# Aim of the exercise:
A complete answer includes every line below with the word "mimeType".

============

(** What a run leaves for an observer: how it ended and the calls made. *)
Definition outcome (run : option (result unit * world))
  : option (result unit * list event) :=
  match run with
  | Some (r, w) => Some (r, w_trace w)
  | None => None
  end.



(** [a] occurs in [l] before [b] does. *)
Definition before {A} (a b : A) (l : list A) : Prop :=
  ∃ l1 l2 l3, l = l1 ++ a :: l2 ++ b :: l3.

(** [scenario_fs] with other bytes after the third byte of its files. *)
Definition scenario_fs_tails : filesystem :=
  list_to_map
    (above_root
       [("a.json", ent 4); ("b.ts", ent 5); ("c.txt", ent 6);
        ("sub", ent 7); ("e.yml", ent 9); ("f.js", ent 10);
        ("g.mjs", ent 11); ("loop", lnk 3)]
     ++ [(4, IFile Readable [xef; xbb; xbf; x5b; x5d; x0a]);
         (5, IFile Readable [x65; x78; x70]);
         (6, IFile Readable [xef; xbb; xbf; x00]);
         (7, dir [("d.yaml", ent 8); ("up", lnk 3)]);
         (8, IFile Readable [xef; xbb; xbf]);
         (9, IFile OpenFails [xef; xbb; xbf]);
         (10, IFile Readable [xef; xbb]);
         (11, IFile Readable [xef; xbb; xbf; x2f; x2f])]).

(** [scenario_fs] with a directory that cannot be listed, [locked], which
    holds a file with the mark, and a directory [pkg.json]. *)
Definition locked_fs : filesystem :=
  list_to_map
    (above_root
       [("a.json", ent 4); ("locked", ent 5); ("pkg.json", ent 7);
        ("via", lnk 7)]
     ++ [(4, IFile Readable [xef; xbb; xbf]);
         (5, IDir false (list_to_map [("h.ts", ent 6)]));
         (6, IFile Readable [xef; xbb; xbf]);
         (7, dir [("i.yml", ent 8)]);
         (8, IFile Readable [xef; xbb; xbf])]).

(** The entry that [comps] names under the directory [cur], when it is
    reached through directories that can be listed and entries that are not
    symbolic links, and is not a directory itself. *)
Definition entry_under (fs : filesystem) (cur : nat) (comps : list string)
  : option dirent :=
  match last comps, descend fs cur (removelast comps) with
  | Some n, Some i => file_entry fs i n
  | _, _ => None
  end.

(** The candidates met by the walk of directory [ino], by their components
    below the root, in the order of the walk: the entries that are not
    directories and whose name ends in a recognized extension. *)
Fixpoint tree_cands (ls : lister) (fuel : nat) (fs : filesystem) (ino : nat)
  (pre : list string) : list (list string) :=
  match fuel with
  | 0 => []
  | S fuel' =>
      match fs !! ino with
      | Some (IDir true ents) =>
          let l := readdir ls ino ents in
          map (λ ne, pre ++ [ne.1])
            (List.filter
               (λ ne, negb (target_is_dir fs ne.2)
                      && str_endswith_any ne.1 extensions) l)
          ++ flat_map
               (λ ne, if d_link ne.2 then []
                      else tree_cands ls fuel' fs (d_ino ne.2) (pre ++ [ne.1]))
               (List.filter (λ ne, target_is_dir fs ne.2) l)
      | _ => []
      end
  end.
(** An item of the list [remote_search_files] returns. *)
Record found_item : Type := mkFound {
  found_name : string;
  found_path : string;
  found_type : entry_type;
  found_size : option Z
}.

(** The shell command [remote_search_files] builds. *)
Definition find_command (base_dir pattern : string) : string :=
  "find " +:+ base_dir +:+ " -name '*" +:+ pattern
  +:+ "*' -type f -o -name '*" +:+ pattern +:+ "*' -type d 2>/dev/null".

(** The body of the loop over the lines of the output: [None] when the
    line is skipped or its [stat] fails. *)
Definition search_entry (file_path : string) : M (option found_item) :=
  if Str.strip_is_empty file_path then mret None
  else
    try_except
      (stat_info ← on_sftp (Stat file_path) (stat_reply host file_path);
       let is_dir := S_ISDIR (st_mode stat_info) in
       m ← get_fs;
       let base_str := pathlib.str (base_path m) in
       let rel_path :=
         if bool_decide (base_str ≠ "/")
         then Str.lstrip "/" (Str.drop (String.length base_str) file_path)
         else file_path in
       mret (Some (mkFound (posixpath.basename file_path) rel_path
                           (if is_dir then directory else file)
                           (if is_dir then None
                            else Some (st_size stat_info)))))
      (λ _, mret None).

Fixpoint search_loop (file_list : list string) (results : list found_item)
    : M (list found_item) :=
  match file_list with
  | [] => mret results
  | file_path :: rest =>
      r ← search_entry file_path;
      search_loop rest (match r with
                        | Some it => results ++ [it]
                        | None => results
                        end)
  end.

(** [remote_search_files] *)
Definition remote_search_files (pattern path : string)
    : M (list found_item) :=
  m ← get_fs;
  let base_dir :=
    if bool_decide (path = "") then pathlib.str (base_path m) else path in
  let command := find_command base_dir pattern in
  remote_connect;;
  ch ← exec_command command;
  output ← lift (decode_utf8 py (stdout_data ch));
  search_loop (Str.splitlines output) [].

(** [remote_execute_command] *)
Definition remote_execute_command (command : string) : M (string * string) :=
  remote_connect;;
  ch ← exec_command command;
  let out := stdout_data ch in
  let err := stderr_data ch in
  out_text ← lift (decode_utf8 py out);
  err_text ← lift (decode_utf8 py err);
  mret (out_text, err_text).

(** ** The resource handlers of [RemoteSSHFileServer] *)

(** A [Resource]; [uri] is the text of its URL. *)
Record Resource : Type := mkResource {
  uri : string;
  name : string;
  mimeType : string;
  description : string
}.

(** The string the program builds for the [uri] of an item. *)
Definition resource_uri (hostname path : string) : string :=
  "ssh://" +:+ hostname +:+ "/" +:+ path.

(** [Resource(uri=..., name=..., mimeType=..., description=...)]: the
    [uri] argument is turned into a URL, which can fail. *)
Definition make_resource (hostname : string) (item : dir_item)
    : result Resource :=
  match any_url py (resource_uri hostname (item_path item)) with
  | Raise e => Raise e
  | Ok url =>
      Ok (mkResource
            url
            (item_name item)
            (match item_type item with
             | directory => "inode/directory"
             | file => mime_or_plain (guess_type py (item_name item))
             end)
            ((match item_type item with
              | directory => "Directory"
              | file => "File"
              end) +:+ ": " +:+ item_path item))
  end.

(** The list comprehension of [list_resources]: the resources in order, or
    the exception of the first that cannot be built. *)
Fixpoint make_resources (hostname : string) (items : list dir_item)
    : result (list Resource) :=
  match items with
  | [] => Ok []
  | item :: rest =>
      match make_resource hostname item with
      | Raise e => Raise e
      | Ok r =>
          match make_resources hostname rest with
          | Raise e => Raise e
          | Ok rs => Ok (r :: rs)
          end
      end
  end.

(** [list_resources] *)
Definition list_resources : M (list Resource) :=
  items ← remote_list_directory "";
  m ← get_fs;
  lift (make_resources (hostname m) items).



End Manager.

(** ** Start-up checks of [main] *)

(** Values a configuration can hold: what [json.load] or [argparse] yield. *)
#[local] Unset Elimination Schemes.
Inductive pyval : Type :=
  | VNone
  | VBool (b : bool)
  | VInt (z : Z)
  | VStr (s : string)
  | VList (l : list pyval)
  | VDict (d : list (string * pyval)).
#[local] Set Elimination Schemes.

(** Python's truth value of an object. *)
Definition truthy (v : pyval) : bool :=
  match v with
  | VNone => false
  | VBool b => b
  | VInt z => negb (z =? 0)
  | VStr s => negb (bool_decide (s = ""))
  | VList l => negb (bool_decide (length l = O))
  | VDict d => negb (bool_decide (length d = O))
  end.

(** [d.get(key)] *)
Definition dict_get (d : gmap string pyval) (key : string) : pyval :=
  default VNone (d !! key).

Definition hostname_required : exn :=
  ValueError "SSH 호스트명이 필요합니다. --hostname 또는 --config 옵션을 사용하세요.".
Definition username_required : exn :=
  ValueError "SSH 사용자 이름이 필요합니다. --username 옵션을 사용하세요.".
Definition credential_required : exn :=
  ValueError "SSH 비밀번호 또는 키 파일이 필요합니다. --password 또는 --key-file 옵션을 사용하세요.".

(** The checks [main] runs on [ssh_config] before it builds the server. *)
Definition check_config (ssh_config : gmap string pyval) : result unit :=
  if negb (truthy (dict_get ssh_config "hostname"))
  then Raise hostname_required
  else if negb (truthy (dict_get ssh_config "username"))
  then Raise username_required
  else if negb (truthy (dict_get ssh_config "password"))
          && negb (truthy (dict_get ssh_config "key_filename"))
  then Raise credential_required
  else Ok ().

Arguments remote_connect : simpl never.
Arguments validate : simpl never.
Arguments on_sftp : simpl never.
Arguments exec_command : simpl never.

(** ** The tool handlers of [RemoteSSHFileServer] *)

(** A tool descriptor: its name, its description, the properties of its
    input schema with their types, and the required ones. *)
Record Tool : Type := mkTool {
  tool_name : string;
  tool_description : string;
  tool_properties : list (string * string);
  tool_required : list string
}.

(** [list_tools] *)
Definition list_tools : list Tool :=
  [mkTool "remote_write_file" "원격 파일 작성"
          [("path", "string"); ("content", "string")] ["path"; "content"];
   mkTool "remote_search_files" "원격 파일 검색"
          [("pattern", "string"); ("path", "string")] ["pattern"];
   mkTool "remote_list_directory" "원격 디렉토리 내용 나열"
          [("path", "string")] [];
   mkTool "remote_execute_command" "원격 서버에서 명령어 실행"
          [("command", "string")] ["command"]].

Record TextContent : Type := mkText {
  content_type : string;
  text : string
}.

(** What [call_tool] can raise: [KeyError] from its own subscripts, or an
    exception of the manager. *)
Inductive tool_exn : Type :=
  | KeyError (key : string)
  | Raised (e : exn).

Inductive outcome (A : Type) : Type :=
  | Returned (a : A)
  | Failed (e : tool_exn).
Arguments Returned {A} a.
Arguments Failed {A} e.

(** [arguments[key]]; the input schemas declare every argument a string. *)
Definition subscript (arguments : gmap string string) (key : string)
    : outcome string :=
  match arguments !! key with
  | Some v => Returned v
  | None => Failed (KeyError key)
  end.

============

# The completed task:
  mimeType : string;
(** [Resource(uri=..., name=..., mimeType=..., description=...)]: the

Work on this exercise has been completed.